Dataset entries:

------------

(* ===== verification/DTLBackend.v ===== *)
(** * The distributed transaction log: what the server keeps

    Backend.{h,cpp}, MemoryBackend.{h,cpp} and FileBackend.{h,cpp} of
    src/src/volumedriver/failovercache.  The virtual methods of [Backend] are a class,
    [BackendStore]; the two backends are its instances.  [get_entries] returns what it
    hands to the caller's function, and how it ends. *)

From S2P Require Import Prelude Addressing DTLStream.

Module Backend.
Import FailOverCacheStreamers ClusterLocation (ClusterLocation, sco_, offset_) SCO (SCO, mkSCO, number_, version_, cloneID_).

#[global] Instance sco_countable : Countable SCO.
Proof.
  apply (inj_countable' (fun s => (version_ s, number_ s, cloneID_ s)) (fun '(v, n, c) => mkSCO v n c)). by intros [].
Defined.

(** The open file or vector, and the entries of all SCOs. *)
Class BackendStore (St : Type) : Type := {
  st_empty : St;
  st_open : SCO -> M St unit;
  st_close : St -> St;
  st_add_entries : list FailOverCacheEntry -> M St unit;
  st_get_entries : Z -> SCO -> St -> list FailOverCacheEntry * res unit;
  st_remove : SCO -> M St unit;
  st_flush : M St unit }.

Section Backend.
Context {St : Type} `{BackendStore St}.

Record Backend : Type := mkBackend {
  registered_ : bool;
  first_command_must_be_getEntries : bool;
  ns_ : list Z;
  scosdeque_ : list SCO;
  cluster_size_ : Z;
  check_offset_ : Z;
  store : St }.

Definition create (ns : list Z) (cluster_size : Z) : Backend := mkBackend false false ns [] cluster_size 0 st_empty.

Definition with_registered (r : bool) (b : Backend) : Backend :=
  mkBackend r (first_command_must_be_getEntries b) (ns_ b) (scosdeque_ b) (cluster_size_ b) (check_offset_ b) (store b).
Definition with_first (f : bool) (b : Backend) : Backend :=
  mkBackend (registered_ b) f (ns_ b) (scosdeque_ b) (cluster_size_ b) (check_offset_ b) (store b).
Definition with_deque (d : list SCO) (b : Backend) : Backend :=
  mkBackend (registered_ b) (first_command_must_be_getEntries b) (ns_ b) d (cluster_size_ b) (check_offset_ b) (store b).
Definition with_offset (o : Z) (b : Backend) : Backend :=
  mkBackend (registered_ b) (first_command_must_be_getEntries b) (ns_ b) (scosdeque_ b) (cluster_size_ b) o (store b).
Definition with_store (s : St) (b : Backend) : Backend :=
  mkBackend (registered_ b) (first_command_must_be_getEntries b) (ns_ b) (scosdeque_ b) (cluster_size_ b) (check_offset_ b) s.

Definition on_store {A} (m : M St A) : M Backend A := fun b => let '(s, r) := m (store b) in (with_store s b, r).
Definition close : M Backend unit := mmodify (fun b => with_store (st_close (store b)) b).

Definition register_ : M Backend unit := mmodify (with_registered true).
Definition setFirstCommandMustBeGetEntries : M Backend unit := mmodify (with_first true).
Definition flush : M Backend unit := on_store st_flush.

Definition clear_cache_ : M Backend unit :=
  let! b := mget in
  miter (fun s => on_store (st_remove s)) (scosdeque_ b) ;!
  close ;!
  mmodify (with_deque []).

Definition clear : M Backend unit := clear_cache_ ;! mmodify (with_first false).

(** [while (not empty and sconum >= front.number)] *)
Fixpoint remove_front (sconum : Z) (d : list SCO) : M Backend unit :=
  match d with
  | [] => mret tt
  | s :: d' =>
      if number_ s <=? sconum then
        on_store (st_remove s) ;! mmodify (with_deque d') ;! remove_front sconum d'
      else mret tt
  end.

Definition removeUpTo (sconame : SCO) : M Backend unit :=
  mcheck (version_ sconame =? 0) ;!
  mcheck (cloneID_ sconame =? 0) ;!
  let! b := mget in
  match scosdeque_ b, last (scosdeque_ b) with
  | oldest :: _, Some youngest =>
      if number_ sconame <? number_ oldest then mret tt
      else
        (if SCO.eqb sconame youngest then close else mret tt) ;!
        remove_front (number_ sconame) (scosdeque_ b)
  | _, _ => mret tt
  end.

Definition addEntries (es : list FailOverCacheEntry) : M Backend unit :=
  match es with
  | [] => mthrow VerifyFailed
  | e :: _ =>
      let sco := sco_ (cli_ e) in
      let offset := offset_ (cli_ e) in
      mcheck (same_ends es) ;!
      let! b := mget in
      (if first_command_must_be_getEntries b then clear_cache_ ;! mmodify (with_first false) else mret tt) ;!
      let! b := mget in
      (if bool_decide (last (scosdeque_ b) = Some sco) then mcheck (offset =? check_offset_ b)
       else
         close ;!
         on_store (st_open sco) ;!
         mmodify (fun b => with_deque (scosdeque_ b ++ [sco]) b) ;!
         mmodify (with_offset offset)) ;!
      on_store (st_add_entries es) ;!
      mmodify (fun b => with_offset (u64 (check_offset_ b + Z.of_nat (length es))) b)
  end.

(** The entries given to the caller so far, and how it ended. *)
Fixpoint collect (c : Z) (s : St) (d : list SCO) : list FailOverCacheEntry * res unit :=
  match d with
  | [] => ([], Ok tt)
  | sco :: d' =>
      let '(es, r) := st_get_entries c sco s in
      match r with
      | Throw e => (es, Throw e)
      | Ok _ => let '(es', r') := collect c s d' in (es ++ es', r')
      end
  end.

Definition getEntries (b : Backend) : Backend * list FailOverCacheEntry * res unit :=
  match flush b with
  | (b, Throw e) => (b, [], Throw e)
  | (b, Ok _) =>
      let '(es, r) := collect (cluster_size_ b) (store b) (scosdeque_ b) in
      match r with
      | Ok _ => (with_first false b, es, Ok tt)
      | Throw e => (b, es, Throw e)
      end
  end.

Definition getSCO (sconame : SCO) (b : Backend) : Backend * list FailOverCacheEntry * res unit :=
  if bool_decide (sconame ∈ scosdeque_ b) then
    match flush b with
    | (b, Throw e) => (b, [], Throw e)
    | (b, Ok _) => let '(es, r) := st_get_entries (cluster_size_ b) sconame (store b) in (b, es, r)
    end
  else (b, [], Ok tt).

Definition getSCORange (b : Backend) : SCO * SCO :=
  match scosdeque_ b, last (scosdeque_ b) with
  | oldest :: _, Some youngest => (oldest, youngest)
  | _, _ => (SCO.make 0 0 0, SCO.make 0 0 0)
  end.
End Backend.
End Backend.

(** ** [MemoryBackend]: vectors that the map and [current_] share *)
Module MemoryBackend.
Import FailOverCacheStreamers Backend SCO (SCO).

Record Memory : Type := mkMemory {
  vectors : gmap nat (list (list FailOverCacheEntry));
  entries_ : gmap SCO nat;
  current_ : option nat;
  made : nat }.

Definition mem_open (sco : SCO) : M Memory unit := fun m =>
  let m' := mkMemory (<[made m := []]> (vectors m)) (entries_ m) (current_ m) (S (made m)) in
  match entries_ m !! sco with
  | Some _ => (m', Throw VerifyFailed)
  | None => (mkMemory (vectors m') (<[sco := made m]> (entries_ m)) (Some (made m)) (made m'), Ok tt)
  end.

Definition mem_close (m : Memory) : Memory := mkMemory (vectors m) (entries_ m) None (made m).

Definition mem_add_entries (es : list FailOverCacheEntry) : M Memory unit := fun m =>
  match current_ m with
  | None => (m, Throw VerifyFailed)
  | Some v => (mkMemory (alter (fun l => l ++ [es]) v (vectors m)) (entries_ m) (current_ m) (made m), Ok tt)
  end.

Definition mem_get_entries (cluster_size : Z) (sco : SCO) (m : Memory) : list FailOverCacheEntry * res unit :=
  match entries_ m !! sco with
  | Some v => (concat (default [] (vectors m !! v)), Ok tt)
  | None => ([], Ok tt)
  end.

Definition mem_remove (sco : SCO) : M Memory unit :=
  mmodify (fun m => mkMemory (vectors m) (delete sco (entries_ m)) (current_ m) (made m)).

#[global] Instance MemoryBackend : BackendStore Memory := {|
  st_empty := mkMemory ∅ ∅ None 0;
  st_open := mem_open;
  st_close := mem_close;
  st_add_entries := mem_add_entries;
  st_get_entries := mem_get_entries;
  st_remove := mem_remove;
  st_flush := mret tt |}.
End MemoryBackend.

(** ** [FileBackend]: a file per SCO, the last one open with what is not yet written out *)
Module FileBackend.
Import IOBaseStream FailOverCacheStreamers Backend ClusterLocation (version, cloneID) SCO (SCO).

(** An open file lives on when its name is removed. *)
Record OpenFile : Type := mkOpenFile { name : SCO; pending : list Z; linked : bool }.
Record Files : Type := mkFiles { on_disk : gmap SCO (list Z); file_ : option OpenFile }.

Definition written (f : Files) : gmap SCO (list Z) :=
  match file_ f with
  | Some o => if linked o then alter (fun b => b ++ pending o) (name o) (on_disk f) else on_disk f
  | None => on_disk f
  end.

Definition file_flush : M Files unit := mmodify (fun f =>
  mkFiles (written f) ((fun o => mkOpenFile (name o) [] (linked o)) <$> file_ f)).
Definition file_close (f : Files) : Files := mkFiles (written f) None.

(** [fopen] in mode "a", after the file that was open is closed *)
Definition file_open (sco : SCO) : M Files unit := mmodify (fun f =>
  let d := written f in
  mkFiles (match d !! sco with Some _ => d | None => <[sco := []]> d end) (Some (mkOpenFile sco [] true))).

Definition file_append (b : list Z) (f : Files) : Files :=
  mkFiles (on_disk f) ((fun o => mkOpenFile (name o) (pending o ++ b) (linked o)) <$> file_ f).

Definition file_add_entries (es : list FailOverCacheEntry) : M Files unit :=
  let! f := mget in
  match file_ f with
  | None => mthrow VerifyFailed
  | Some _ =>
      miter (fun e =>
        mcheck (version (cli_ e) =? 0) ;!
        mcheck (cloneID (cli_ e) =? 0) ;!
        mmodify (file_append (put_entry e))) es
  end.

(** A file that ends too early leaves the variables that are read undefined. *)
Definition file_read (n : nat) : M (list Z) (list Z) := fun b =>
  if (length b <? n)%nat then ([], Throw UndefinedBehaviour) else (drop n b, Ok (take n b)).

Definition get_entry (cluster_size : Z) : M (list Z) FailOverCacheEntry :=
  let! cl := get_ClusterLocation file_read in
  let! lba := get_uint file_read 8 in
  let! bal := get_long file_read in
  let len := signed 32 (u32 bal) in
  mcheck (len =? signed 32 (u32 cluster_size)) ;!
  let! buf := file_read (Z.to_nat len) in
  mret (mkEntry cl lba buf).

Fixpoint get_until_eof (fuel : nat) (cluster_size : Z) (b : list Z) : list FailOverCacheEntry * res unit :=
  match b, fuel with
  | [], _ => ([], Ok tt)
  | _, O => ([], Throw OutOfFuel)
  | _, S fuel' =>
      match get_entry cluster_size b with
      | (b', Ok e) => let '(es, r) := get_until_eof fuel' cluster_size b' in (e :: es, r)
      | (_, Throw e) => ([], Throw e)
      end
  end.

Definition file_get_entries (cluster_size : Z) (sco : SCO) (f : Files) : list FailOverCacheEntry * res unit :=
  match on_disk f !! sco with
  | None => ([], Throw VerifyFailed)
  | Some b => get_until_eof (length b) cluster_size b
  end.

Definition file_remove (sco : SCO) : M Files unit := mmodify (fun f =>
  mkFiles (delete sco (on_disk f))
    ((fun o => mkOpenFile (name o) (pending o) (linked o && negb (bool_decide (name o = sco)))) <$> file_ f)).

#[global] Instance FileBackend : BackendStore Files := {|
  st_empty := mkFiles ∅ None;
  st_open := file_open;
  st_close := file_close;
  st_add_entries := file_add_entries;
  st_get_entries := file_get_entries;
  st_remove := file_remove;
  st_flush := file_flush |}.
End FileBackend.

------------

● **Task prompt**
When a line of the records has the word "mkSCO", pick it out and copy it.

● **Answer to this task**
Import FailOverCacheStreamers ClusterLocation (ClusterLocation, sco_, offset_) SCO (SCO, mkSCO, number_, version_, cloneID_).
  apply (inj_countable' (fun s => (version_ s, number_ s, cloneID_ s)) (fun '(v, n, c) => mkSCO v n c)). by intros [].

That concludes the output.